— Your task —
Please filter the listing below and copy out the lines that hold "values".

#### Extracted entries ####

(** * SAML identity-provider middleware (middleware/idp/middleware.go)

    A shallow embedding of the HTTP handlers of package [idp]
    ([NewMiddleware], [ServeMetadata], [ServeSSO]) together with models of
    the Go standard-library functions they call ([encoding/base64],
    [compress/flate], [text/template], [net/http], [net/url]), and the
    properties of the exchange that the specification states. *)

From Stdlib Require Import ZArith NArith List String Ascii Lia Bool.
From Stdlib.Strings Require Import Byte.
From stdpp Require Import gmap strings.
Import ListNotations.
Open Scope string_scope.
Open Scope list_scope.

(** ** Go values

    A Go [string] is a [string]; a Go [[]byte] is a [list byte].  The
    conversions [[]byte(s)] and [string(b)] are [list_byte_of_string] and
    [string_of_list_byte]. *)

(** Go's [error] values that reach the handlers.  The input offsets that
    [base64.CorruptInputError] and [flate.CorruptInputError] carry are not
    modelled: no handler inspects them. *)
Inductive error : Type :=
  | base64_CorruptInputError
  | flate_CorruptInputError
  | io_ErrUnexpectedEOF
  | flate_InternalError (msg : string)
  | errors_New (msg : string).

(** A Go call returning [(T, error)]: either the value, or a non-nil error. *)
Inductive result (A : Type) : Type :=
  | Ok (a : A)
  | Err (err : error).
Arguments Ok {A} a.
Arguments Err {A} err.

(** The double quote and the newline, for the literals that contain them. *)
Definition dq : string := String "034"%char EmptyString.
Definition nl : string := String "010"%char EmptyString.

(** ** encoding/base64, [StdEncoding] *)
Module base64.
Local Open Scope N_scope.

(** [encodeStd], the standard alphabet. *)
Definition encodeStd : list byte :=
  list_byte_of_string
    "ABCDEFGHIJKLMNOPQRSTUVWXYZabcdefghijklmnopqrstuvwxyz0123456789+/".

(** [StdPadding]. *)
Definition padChar : byte := "="%byte.

(** [enc.encode[v]] for a 6-bit value. *)
Definition encodeChar (v : N) : byte := nth (N.to_nat v) encodeStd x00.

Fixpoint index_of (c : byte) (l : list byte) (i : N) : option N :=
  match l with
  | [] => None
  | x :: l' => if Byte.eqb x c then Some i else index_of c l' (N.succ i)
  end.

(** [enc.decodeMap[c]]: the 6-bit value of an alphabet character, [None]
    where Go's table holds [0xff]. *)
Definition decodeMap (c : byte) : option N := index_of c encodeStd 0.

(** [byte(v)]: the low eight bits. *)
Definition byte_of_N (v : N) : byte :=
  match Byte.of_N (N.land v 255) with
  | Some b => b
  | None => x00
  end.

####

— Finished exercise —
(** ** Go values
(** Go's [error] values that reach the handlers.  The input offsets that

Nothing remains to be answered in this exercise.